##### SUPPLIED MATERIAL #####
(* ===== verification/RaftTasks.v ===== *)
(** * The two tasks of a Raft connection

    [RaftTcpConnection::from_tokio_tcp_stream] of [raft/network_factory.rs] after its
    handshake: the write loop and the read loop, on a stream of bytes that arrive
    in any pieces, with their cancellation, their errors, and the [Drop] of the
    connection.  The loops refine the link of [RaftNetwork], whose events are whole
    packets. *)

From S2P Require Import Prelude Ids Interest Message Proposal Rpc RaftNetwork.

#[local] Arguments write_packet : simpl never.

Section Tasks.
Context `{RaftWire}.
(** bincode on payloads. *)
Context (serialize : Payload -> list u8) (deserialize : list u8 -> option Payload).

(** An end of the connection: what it has written and has not arrived, what has
    arrived and it has not read, and whether the connection has been dropped.  The
    read task runs as long as the connection is alive, the write task as long as
    its channel is open. *)
Record End : Type := mkEnd {
  end_side : Side;
  written : list u8;
  arrived : list u8;
  dropped : bool;
}.
Definition end_conn (e : End) : RaftTcpConnection := side_conn (end_side e).
Definition set_end_side (s : Side) (e : End) : End := mkEnd s (written e) (arrived e) (dropped e).
Definition set_end_conn (c : RaftTcpConnection) (e : End) : End := set_end_side (set_side_conn c (end_side e)) e.

Record Pair : Type := mkPair { left_end : End; right_end : End }.
Definition end_of (b : bool) (s : Pair) : End := if b then left_end s else right_end s.
Definition set_ends (b : bool) (mine theirs : End) : Pair := if b then mkPair mine theirs else mkPair theirs mine.

(** ** The read loop *)

(** What the reads of an iteration come to on the bytes that have arrived. *)
Inductive Reading : Type :=
  | Frame (seq_id : Z) (data rest : list u8)
  | ReadError
  | ReadWaits.

Definition read_frame (closed : bool) (bs : list u8) : Reading :=
  let short := if closed then ReadError else ReadWaits in
  match read_exact 8 bs with
  | None => short
  | Some (seq, bs) =>
      match read_exact 4 bs with
      | None => short
      | Some (len, bs) =>
          match read_exact (Z.to_nat (from_be_bytes len)) bs with
          | None => short
          | Some (data, rest) => Frame (from_be_bytes seq) data rest
          end
      end
  end.

(** An error ends the task, a payload that is not read is skipped. *)
Definition read_iteration (closed : bool) (e : End) : option End :=
  if alive (end_conn e) then
    match read_frame closed (arrived e) with
    | ReadWaits => None
    | ReadError => Some (set_end_conn (read_task_end (end_conn e)) e)
    | Frame seq_id data rest =>
        Some (mkEnd (match deserialize data with
                     | Some payload => read_packet (mkPacket seq_id payload) (end_side e)
                     | None => end_side e
                     end) (written e) rest (dropped e))
    end
  else None.

(** ** The write loop *)

Definition write_iteration (e : End) : option End :=
  if tx_closed (end_conn e) then None
  else match packet_tx (end_conn e) with
       | [] => None
       | packet :: rest =>
           Some (mkEnd (set_side_conn (set_packet_tx rest (end_conn e)) (end_side e))
                   (written e ++ write_packet serialize packet) (arrived e) (dropped e))
       end.

(** The end of the write task, [n] bytes into the frame it was writing: it is
    cancelled between two frames, aborted at any byte, and a write may fail. *)
Definition write_end (n : nat) (e : End) : End :=
  let partial :=
    if tx_closed (end_conn e) then []
    else match packet_tx (end_conn e) with [] => [] | packet :: _ => take n (write_packet serialize packet) end in
  mkEnd (set_side_conn (write_task_end 0 (end_conn e)) (end_side e)) (written e ++ partial) (arrived e) (dropped e).

(** [Drop] aborts both tasks; the pool goes with the connection. *)
Definition drop_connection (n : nat) (e : End) : End :=
  let e := write_end n (set_end_conn (read_task_end (end_conn e)) e) in
  mkEnd (end_side e) (written e) (arrived e) true.

(** What a caller's receiver gives: an error when its sender is gone. *)
Definition receiver_poll (c : loc) (e : End) : Poll (option Response) :=
  match receivers (end_conn e) !! c with
  | Some (Some resp) => Ready (Some resp)
  | Some None =>
      if dropped e then Ready None
      else if decide (c ∈ (map_to_list (wait_poll (end_conn e))).*2) then Pending else Ready None
  | None => Ready None
  end.

(** ** Their interleavings *)

Inductive task_event : Type :=
  | TaskSend (b : bool) (req : Request)
  | TaskServe (b : bool) (i : nat) (raft : RaftApi)
  | TaskWrite (b : bool)
  | TaskArrive (b : bool) (n : nat)
  | TaskRead (b : bool)
  | TaskReadEnd (b : bool)
  | TaskWriteEnd (b : bool) (n : nat)
  | TaskDrop (b : bool) (n : nat).
(** C37: A restart can wedge a blocking topic.  Every accepted message is stored, but
    without its receivers; if the first message restored is not of the durable
    kind, nobody is sent it and no endpoint's coming, going or new interest has it
    polled: whatever calls follow, short of an acknowledgement of that very
    message, it stays first and every message restored behind it stays held. *)
Theorem restored_front_wedges (config : TopicConfig) (dms : list DurableMessage) (dm : DurableMessage)
    (cs : list topic_call) (ctx : ProposalContext)
    (Hb : config_blocking config = true) (Hkeep : keeps_old config)
    (Hids : NoDup ((fun m => msg_id (dm_message m)) <$> dms)) (Htimes : NoDup (dm_time <$> dms))
    (Hsize : (Z.of_nat (length dms) <= usize_MAX)%Z)
    (Hhead : head (sort_by_key dm_time dms) = Some dm)
    (Hkind : target_kind (header (dm_message dm)) <> Message.Durable) (Hstatus : dm_status dm = ∅)
    (Hready : forall t, from_durable config dms = Done t -> calls_ready cs t ctx)
    (Habout : Forall (not_about (msg_id (dm_message dm))) cs) :
  exists t t' ctx', from_durable config dms = Done t /\ run_calls cs t ctx = Done (t', ctx') /\
    hold_id <$> topic_abs t `prefix_of` hold_id <$> topic_abs t' /\
    head (topic_abs t') = Some (durable_hold dm).
Proof.
  destruct (from_durable_spec config dms Hids Htimes Hsize) as (t & Hf & Hwf & Hcfg & _ & Habs).
  destruct (sort_by_key dm_time dms) as [|d l] eqn:Hsort; [done|]. injection Hhead as ->.
  destruct (stuck_calls cs t ctx (durable_hold dm) (durable_hold <$> l)) as (t' & ctx' & l' & Hr & Habs' & Hp);
    [done|by rewrite Hcfg..|done|by split|by apply Hready|done|].
  exists t, t', ctx'. rewrite Habs', Habs. split_and!; [done|done| |done].
  cbn [fmap list_fmap]. by apply prefix_cons.
Qed.
End DurableProperties.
#####
__WHAT THE TASK REQUIRES__. A verbatim copy of every record is what you should return.

__SOLUTION TO THIS EXERCISE__.
(* ===== verification/RaftTasks.v ===== *)
(** * The two tasks of a Raft connection

    [RaftTcpConnection::from_tokio_tcp_stream] of [raft/network_factory.rs] after its
    handshake: the write loop and the read loop, on a stream of bytes that arrive
    in any pieces, with their cancellation, their errors, and the [Drop] of the
    connection.  The loops refine the link of [RaftNetwork], whose events are whole
    packets. *)

From S2P Require Import Prelude Ids Interest Message Proposal Rpc RaftNetwork.

#[local] Arguments write_packet : simpl never.

Section Tasks.
Context `{RaftWire}.
(** bincode on payloads. *)
Context (serialize : Payload -> list u8) (deserialize : list u8 -> option Payload).

(** An end of the connection: what it has written and has not arrived, what has
    arrived and it has not read, and whether the connection has been dropped.  The
    read task runs as long as the connection is alive, the write task as long as
    its channel is open. *)
Record End : Type := mkEnd {
  end_side : Side;
  written : list u8;
  arrived : list u8;
  dropped : bool;
}.
Definition end_conn (e : End) : RaftTcpConnection := side_conn (end_side e).
Definition set_end_side (s : Side) (e : End) : End := mkEnd s (written e) (arrived e) (dropped e).
Definition set_end_conn (c : RaftTcpConnection) (e : End) : End := set_end_side (set_side_conn c (end_side e)) e.

Record Pair : Type := mkPair { left_end : End; right_end : End }.
Definition end_of (b : bool) (s : Pair) : End := if b then left_end s else right_end s.
Definition set_ends (b : bool) (mine theirs : End) : Pair := if b then mkPair mine theirs else mkPair theirs mine.

(** ** The read loop *)

(** What the reads of an iteration come to on the bytes that have arrived. *)
Inductive Reading : Type :=
  | Frame (seq_id : Z) (data rest : list u8)
  | ReadError
  | ReadWaits.

Definition read_frame (closed : bool) (bs : list u8) : Reading :=
  let short := if closed then ReadError else ReadWaits in
  match read_exact 8 bs with
  | None => short
  | Some (seq, bs) =>
      match read_exact 4 bs with
      | None => short
      | Some (len, bs) =>
          match read_exact (Z.to_nat (from_be_bytes len)) bs with
          | None => short
          | Some (data, rest) => Frame (from_be_bytes seq) data rest
          end
      end
  end.

(** An error ends the task, a payload that is not read is skipped. *)
Definition read_iteration (closed : bool) (e : End) : option End :=
  if alive (end_conn e) then
    match read_frame closed (arrived e) with
    | ReadWaits => None
    | ReadError => Some (set_end_conn (read_task_end (end_conn e)) e)
    | Frame seq_id data rest =>
        Some (mkEnd (match deserialize data with
                     | Some payload => read_packet (mkPacket seq_id payload) (end_side e)
                     | None => end_side e
                     end) (written e) rest (dropped e))
    end
  else None.

(** ** The write loop *)

Definition write_iteration (e : End) : option End :=
  if tx_closed (end_conn e) then None
  else match packet_tx (end_conn e) with
       | [] => None
       | packet :: rest =>
           Some (mkEnd (set_side_conn (set_packet_tx rest (end_conn e)) (end_side e))
                   (written e ++ write_packet serialize packet) (arrived e) (dropped e))
       end.

(** The end of the write task, [n] bytes into the frame it was writing: it is
    cancelled between two frames, aborted at any byte, and a write may fail. *)
Definition write_end (n : nat) (e : End) : End :=
  let partial :=
    if tx_closed (end_conn e) then []
    else match packet_tx (end_conn e) with [] => [] | packet :: _ => take n (write_packet serialize packet) end in
  mkEnd (set_side_conn (write_task_end 0 (end_conn e)) (end_side e)) (written e ++ partial) (arrived e) (dropped e).

(** [Drop] aborts both tasks; the pool goes with the connection. *)
Definition drop_connection (n : nat) (e : End) : End :=
  let e := write_end n (set_end_conn (read_task_end (end_conn e)) e) in
  mkEnd (end_side e) (written e) (arrived e) true.

(** What a caller's receiver gives: an error when its sender is gone. *)
Definition receiver_poll (c : loc) (e : End) : Poll (option Response) :=
  match receivers (end_conn e) !! c with
  | Some (Some resp) => Ready (Some resp)
  | Some None =>
      if dropped e then Ready None
      else if decide (c ∈ (map_to_list (wait_poll (end_conn e))).*2) then Pending else Ready None
  | None => Ready None
  end.

(** ** Their interleavings *)

Inductive task_event : Type :=
  | TaskSend (b : bool) (req : Request)
  | TaskServe (b : bool) (i : nat) (raft : RaftApi)
  | TaskWrite (b : bool)
  | TaskArrive (b : bool) (n : nat)
  | TaskRead (b : bool)
  | TaskReadEnd (b : bool)
  | TaskWriteEnd (b : bool) (n : nat)
  | TaskDrop (b : bool) (n : nat).
(** C37: A restart can wedge a blocking topic.  Every accepted message is stored, but
    without its receivers; if the first message restored is not of the durable
    kind, nobody is sent it and no endpoint's coming, going or new interest has it
    polled: whatever calls follow, short of an acknowledgement of that very
    message, it stays first and every message restored behind it stays held. *)
Theorem restored_front_wedges (config : TopicConfig) (dms : list DurableMessage) (dm : DurableMessage)
    (cs : list topic_call) (ctx : ProposalContext)
    (Hb : config_blocking config = true) (Hkeep : keeps_old config)
    (Hids : NoDup ((fun m => msg_id (dm_message m)) <$> dms)) (Htimes : NoDup (dm_time <$> dms))
    (Hsize : (Z.of_nat (length dms) <= usize_MAX)%Z)
    (Hhead : head (sort_by_key dm_time dms) = Some dm)
    (Hkind : target_kind (header (dm_message dm)) <> Message.Durable) (Hstatus : dm_status dm = ∅)
    (Hready : forall t, from_durable config dms = Done t -> calls_ready cs t ctx)
    (Habout : Forall (not_about (msg_id (dm_message dm))) cs) :
  exists t t' ctx', from_durable config dms = Done t /\ run_calls cs t ctx = Done (t', ctx') /\
    hold_id <$> topic_abs t `prefix_of` hold_id <$> topic_abs t' /\
    head (topic_abs t') = Some (durable_hold dm).
Proof.
  destruct (from_durable_spec config dms Hids Htimes Hsize) as (t & Hf & Hwf & Hcfg & _ & Habs).
  destruct (sort_by_key dm_time dms) as [|d l] eqn:Hsort; [done|]. injection Hhead as ->.
  destruct (stuck_calls cs t ctx (durable_hold dm) (durable_hold <$> l)) as (t' & ctx' & l' & Hr & Habs' & Hp);
    [done|by rewrite Hcfg..|done|by split|by apply Hready|done|].
  exists t, t', ctx'. rewrite Habs', Habs. split_and!; [done|done| |done].
  cbn [fmap list_fmap]. by apply prefix_cons.
Qed.
End DurableProperties.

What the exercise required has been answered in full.